En Curvas de nivel se incluye una miscelánea de textos hermanados por el sesgo británico e hispánico, el estudio riguroso, el disfrute honesto y acostumbrado de la literatura y un estilo intachable. Es, en definitiva, el latido de un oficio alejado de toda impostación, la transferencia diáfana de una cultura asimilada durante décadas. Originalmente, la mayoría de los artículos fueron escritos para las revistas Clarín, El Cuaderno, Quimera, Letras Libres y los suplementos literarios Babelia de El País y La sombra del ciprés de El Norte de Castilla. En sus algo más de cuarenta textos, el autor reconoce cartografiar, en sus palabras, «un mapa bastante aproximado de mi formación literaria, de mis gustos y disgustos y hasta de mis simpatías instintivas». Encontramos así algunas reseñas y perfiles en profundidad sobre Shakespeare, Robert Southey, Charles Lamb, Charlotte Brontë, Charles Tomlinson, Antonio Machado, Jorge Luis Borges, etcétera. Pero en ese mapa también damos con Jordi Doce en una primera persona sin doblez: descubrimos cómo se deleita en las librerías tradicionales o cómo se enfrentar a la burocracia británica, viajamos con él en su último regreso a Sheffield, comprendemos el estímulo que para su escritura es el paisaje (algo que ya sabíamos muy presente en su poesía y que aquí reencontramos, entre otras muchas curvas, en el «Elogio de Chillida-Leku»), asistimos a recuerdos de juventud universitaria, ajustes sobre ciertas polémicas, emocionantes encuentros con grandes como Seamus Heaney y cuestiones de dardo en diana acerca de la escritura, como las que aparecen en «El baile del poeta» o «Pintores sin verde».

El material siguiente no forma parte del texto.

(* ===== verification/BitReflect.v ===== *)
(** * A reflexive decision procedure for linear bit identities

    Byte swaps, rotations, shifts, masks and exclusive-ors move and add bits
    without multiplying them: every bit of the result is the exclusive-or of
    some input bits.  [bit_linear] proves an equation between two such word
    expressions by computing, for every bit position, the set of input bits on
    each side. *)

From S2P Require Import Prelude.

(** ** Expressions *)

Inductive bexp :=
  | BVar (v : nat)
  | BConst (c : Z)
  | BXor (a b : bexp)
  | BOr (a b : bexp)
  | BAnd (a b : bexp)
  | BShl (a : bexp) (n : Z)
  | BShr (a : bexp) (n : Z)
  | BNot (a : bexp).

Fixpoint bdenote (env : list Z) (e : bexp) : Z :=
  match e with
  | BVar v => env !!! v
  | BConst c => c
  | BXor a b => Z.lxor (bdenote env a) (bdenote env b)
  | BOr a b => Z.lor (bdenote env a) (bdenote env b)
  | BAnd a b => Z.land (bdenote env a) (bdenote env b)
  | BShl a n => Z.shiftl (bdenote env a) n
  | BShr a n => Z.shiftr (bdenote env a) n
  | BNot a => Z.lnot (bdenote env a)
  end.

(** ** Symbolic bits *)

(** The exclusive-or of a constant and a set of input bits (word, position). *)
Record lin := Lin { lin_const : bool; lin_atoms : list (nat * Z) }.

Definition atom_eqb (a b : nat * Z) : bool :=
  Nat.eqb a.1 b.1 && Z.eqb a.2 b.2.

Fixpoint toggle (a : nat * Z) (l : list (nat * Z)) : list (nat * Z) :=
  match l with
  | [] => [a]
  | b :: l => if atom_eqb a b then l else b :: toggle a l
  end.

Definition lin_xor (x y : lin) : lin :=
  Lin (xorb (lin_const x) (lin_const y)) (foldr toggle (lin_atoms y) (lin_atoms x)).

Definition lin_is_const (x : lin) : option bool :=
  match lin_atoms x with [] => Some (lin_const x) | _ => None end.

Definition lin_and (x y : lin) : option lin :=
  match lin_is_const x, lin_is_const y with
  | Some true, _ => Some y
  | Some false, _ => Some (Lin false [])
  | _, Some true => Some x
  | _, Some false => Some (Lin false [])
  | _, _ => None
  end.

Definition lin_or (x y : lin) : option lin :=
  match lin_is_const x, lin_is_const y with
  | Some false, _ => Some y
  | Some true, _ => Some (Lin true [])
  | _, Some false => Some x
  | _, Some true => Some (Lin true [])
  | _, _ => None
  end.

(** Bit [i] of an expression whose variables have the widths [ws]. *)
Fixpoint symbit (ws : list Z) (e : bexp) (i : Z) : option lin :=
  if i <? 0 then Some (Lin false []) else
  match e with
  | BVar v => Some (if i <? ws !!! v then Lin false [(v, i)] else Lin false [])
  | BConst c => Some (Lin (Z.testbit c i) [])
  | BXor a b => x ← symbit ws a i; y ← symbit ws b i; Some (lin_xor x y)
  | BOr a b => x ← symbit ws a i; y ← symbit ws b i; lin_or x y
  | BAnd a b => x ← symbit ws a i; y ← symbit ws b i; lin_and x y
  | BShl a n => symbit ws a (i - n)
  | BShr a n => symbit ws a (i + n)
  | BNot a => x ← symbit ws a i; Some (lin_xor (Lin true []) x)
  end.

Definition lin_eqb (x y : lin) : bool :=
  match lin_is_const (lin_xor x y) with Some false => true | _ => false end.

(** Do [e1] and [e2] agree on the bit positions below [w]? *)
Definition same_bits (ws : list Z) (w : Z) (e1 e2 : bexp) : bool :=
  forallb (fun i => match symbit ws e1 i, symbit ws e2 i with
                    | Some x, Some y => lin_eqb x y
                    | _, _ => false
                    end) (seqZ 0 w).

(** ** Soundness *)

Definition atom_denote (env : list Z) (a : nat * Z) : bool := Z.testbit (env !!! a.1) a.2.

Definition lin_denote (env : list Z) (x : lin) : bool :=
  foldr (fun a b => xorb (atom_denote env a) b) (lin_const x) (lin_atoms x).

Section soundness.
Context (env ws : list Z).
Context (Hws : forall v, word (ws !!! v) (env !!! v)).

Lemma atom_eqb_eq a b : atom_eqb a b = true -> a = b.
Proof.
  destruct a, b. unfold atom_eqb. simpl. intros [->%Nat.eqb_eq ->%Z.eqb_eq]%andb_true_iff.
  done.
Qed.

Lemma toggle_denote c a l :
  lin_denote env (Lin c (toggle a l)) =
  xorb (atom_denote env a) (lin_denote env (Lin c l)).
Proof.
  unfold lin_denote. simpl. induction l as [|b l IH]; simpl; [done|].
  destruct (atom_eqb a b) eqn:E; simpl.
  - apply atom_eqb_eq in E as ->. btauto.
  - rewrite IH. btauto.
Qed.

Lemma lin_const_denote c d l :
  lin_denote env (Lin (xorb c d) l) = xorb c (lin_denote env (Lin d l)).
Proof. unfold lin_denote. simpl. induction l as [|a l IH]; simpl; [done|]. rewrite IH. btauto. Qed.

Lemma lin_xor_denote x y :
  lin_denote env (lin_xor x y) = xorb (lin_denote env x) (lin_denote env y).
Proof.
  destruct x as [c l], y as [d m]. unfold lin_xor. simpl.
  rewrite lin_const_denote. induction l as [|a l IH]; simpl.
  - done.
  - rewrite toggle_denote.
    change (lin_denote env (Lin c (a :: l))) with
      (xorb (atom_denote env a) (lin_denote env (Lin c l))).
    rewrite xorb_assoc, <- IH. btauto.
Qed.

Lemma lin_is_const_denote x b : lin_is_const x = Some b -> lin_denote env x = b.
Proof. destruct x as [c [|]]; [by intros [= <-]|discriminate]. Qed.

Lemma lin_denote_nil b : lin_denote env (Lin b []) = b.
Proof. done. Qed.

Lemma lin_and_denote x y z :
  lin_and x y = Some z -> lin_denote env z = lin_denote env x && lin_denote env y.
Proof.
  unfold lin_and.
  destruct (lin_is_const x) as [[]|] eqn:Ex, (lin_is_const y) as [[]|] eqn:Ey;
    intros [= <-];
    repeat match goal with
    | H : lin_is_const _ = Some _ |- _ => apply lin_is_const_denote in H; rewrite H
    end; rewrite ?lin_denote_nil; btauto.
Qed.

Lemma lin_or_denote x y z :
  lin_or x y = Some z -> lin_denote env z = lin_denote env x || lin_denote env y.
Proof.
  unfold lin_or.
  destruct (lin_is_const x) as [[]|] eqn:Ex, (lin_is_const y) as [[]|] eqn:Ey;
    intros [= <-];
    repeat match goal with
    | H : lin_is_const _ = Some _ |- _ => apply lin_is_const_denote in H; rewrite H
    end; rewrite ?lin_denote_nil; btauto.
Qed.

Lemma symbit_sound e i x :
  symbit ws e i = Some x -> Z.testbit (bdenote env e) i = lin_denote env x.
Proof.
  revert i x.
  induction e as [v|c|a IHa b IHb|a IHa b IHb|a IHa b IHb|a IHa n|a IHa n|a IHa];
    intros i x; simpl;
    (destruct (Z.ltb_spec i 0); [intros [= <-]; by apply Z.testbit_neg_r|]).
  - intros [= <-]. destruct (Z.ltb_spec i (ws !!! v)).
    + by unfold lin_denote, atom_denote; simpl; rewrite xorb_false_r.
    + by apply (word_testbit_high (ws !!! v)).
  - by intros [= <-].
  - intros (p&Hp&(q&Hq&[= <-])%bind_Some_inv)%bind_Some_inv.
    by rewrite Z.lxor_spec, (IHa _ _ Hp), (IHb _ _ Hq), lin_xor_denote.
  - intros (p&Hp&(q&Hq&Hx)%bind_Some_inv)%bind_Some_inv.
    by rewrite Z.lor_spec, (IHa _ _ Hp), (IHb _ _ Hq), (lin_or_denote _ _ _ Hx).
  - intros (p&Hp&(q&Hq&Hx)%bind_Some_inv)%bind_Some_inv.
    by rewrite Z.land_spec, (IHa _ _ Hp), (IHb _ _ Hq), (lin_and_denote _ _ _ Hx).
  - intros Hx. by rewrite Z.shiftl_spec, (IHa _ _ Hx).
  - intros Hx. by rewrite Z.shiftr_spec, (IHa _ _ Hx).
  - intros (p&Hp&[= <-])%bind_Some_inv.
    rewrite Z.lnot_spec, (IHa _ _ Hp), lin_xor_denote by done. by destruct (lin_denote env p).
Qed.

Lemma lin_eqb_denote x y : lin_eqb x y = true -> lin_denote env x = lin_denote env y.
Proof.
  unfold lin_eqb. destruct (lin_is_const (lin_xor x y)) as [[]|] eqn:E; try done.
  intros _. apply lin_is_const_denote in E. rewrite lin_xor_denote in E.
  by apply xorb_eq.
Qed.

Lemma same_bits_sound w e1 e2 :
  same_bits ws w e1 e2 = true ->
  forall i, 0 <= i < w -> Z.testbit (bdenote env e1) i = Z.testbit (bdenote env e2) i.
Proof.
  unfold same_bits. rewrite forallb_forall. intros H i Hi.
  specialize (H i). rewrite <- list_elem_of_In, elem_of_seqZ in H.
  specialize (H ltac:(lia)).
  destruct (symbit ws e1 i) as [x|] eqn:E1, (symbit ws e2 i) as [y|] eqn:E2; try done.
  rewrite (symbit_sound _ _ _ E1), (symbit_sound _ _ _ E2). by apply lin_eqb_denote.
Qed.
End soundness.

(** The environment of [bit_linear]: every variable has the width listed for it. *)
Lemma widths_ok (env ws : list Z) :
  Forall2 word ws env -> forall v, word (ws !!! v) (env !!! v).
Proof.
  intros H v. destruct (decide (v < length env)%nat) as [Hv|Hv].
  - destruct (lookup_lt_is_Some_2 env v Hv) as [x Hx].
    destruct (Forall2_lookup_r _ _ _ _ _ H Hx) as (w&Hw&?).
    by rewrite (list_lookup_total_correct _ _ _ Hw), (list_lookup_total_correct _ _ _ Hx).
  - pose proof (Forall2_length H).
    rewrite !list_lookup_total_alt, !lookup_ge_None_2 by lia. done.
Qed.

Lemma bit_linear_sound w (ws env : list Z) e1 e2 :
  Forall2 word ws env -> same_bits ws w e1 e2 = true ->
  forall i, 0 <= i < w -> Z.testbit (bdenote env e1) i = Z.testbit (bdenote env e2) i.
Proof. intros Hw. by apply same_bits_sound, widths_ok. Qed.

(** Expressions that only move bits: bit [i] is the input bit [f i]. *)
Definition moves_bits (ws : list Z) (w : Z) (e : bexp) (f : Z -> nat * Z) : bool :=
  forallb (fun i => match symbit ws e i with
                    | Some x => lin_eqb x (Lin false [f i])
                    | None => false
                    end) (seqZ 0 w).

Lemma bit_moves_sound w (ws env : list Z) e f :
  Forall2 word ws env -> moves_bits ws w e f = true ->
  forall i, 0 <= i < w -> Z.testbit (bdenote env e) i = Z.testbit (env !!! (f i).1) (f i).2.
Proof.
  intros Hw. unfold moves_bits. rewrite forallb_forall. intros H i Hi.
  specialize (H i). rewrite <- list_elem_of_In, elem_of_seqZ in H. specialize (H ltac:(lia)).
  destruct (symbit ws e i) as [x|] eqn:E; [|done].
  rewrite (symbit_sound env ws (widths_ok _ _ Hw) _ _ _ E), (lin_eqb_denote env _ _ H).
  unfold lin_denote, atom_denote. simpl. apply xorb_false_r.
Qed.

(** ** Reification *)

Ltac is_literal c := match isZcst c with true => idtac end.

Ltac find_var env x :=
  match env with
  | x :: _ => constr:(O)
  | _ :: ?env => let n := find_var env x in constr:(S n)
  end.

Ltac reify env e :=
  match e with
  | Z.lxor ?a ?b => let a := reify env a in let b := reify env b in constr:(BXor a b)
  | Z.lor ?a ?b => let a := reify env a in let b := reify env b in constr:(BOr a b)
  | Z.land ?a ?b => let a := reify env a in let b := reify env b in constr:(BAnd a b)
  | Z.shiftl ?a ?n => let a := reify env a in constr:(BShl a n)
  | Z.shiftr ?a ?n => let a := reify env a in constr:(BShr a n)
  | Z.lnot ?a => let a := reify env a in constr:(BNot a)
  | ?c => let _ := match goal with _ => is_literal c end in constr:(BConst c)
  | ?x => let n := find_var env x in constr:(BVar n)
  end.

(** [bit_linear w ws env] proves that two expressions over the words [env], of
    widths [ws], have the same bits below [w]. *)
Ltac bit_linear w ws env :=
  match goal with
  | |- forall i, 0 <= i < _ -> Z.testbit ?a i = Z.testbit ?b i =>
      let ea := reify env a in
      let eb := reify env b in
      apply (bit_linear_sound w ws env ea eb);
      [ repeat (apply Forall2_cons_2; [assumption|]); apply Forall2_nil_2
      | vm_compute; reflexivity ]
  end.

(** [bit_moves w ws env f] proves that bit [i] of an expression over [env] is the
    input bit [f i], below [w]. *)
Ltac bit_moves w ws env f :=
  match goal with
  | |- forall i, 0 <= i < _ -> Z.testbit ?a i = _ =>
      let ea := reify env a in
      apply (bit_moves_sound w ws env ea f);
      [ repeat (apply Forall2_cons_2; [assumption|]); apply Forall2_nil_2
      | vm_compute; reflexivity ]
  end.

Es esta la segunda vez que Curvas de nivel llega a las librerías: hace más de una década que la editorial Artemisa se encargó de publicarlo y Doce ha aprovechado esta nueva edición para corregir los textos que conformaban el libro e incluir nuevos escritos afines a su núcleo temático. El resultado es la renovación de un volumen que, como él mismo señala, pasó desapercibido en su momento: «No me engaño; sé bien que un libro de artículos literarios –que es un bonito cajón de sastre armado, en el mejor de los casos, por el gusto, el capricho o la curiosidad de su autor– suele concitar el interés únicamente de los lectores afines o los asiduos al género, que no son muchos». Quiero pensar, con él, que «el peso de las etiquetas y las fronteras genéricas es ahora menor», pasado el tiempo. Y que la atmósfera de este libro, como la de aquel parque londinense, llegará ahora a muchos más lectores, preñada de los hitos que convergen en ella. Por justicia –quizá poética–.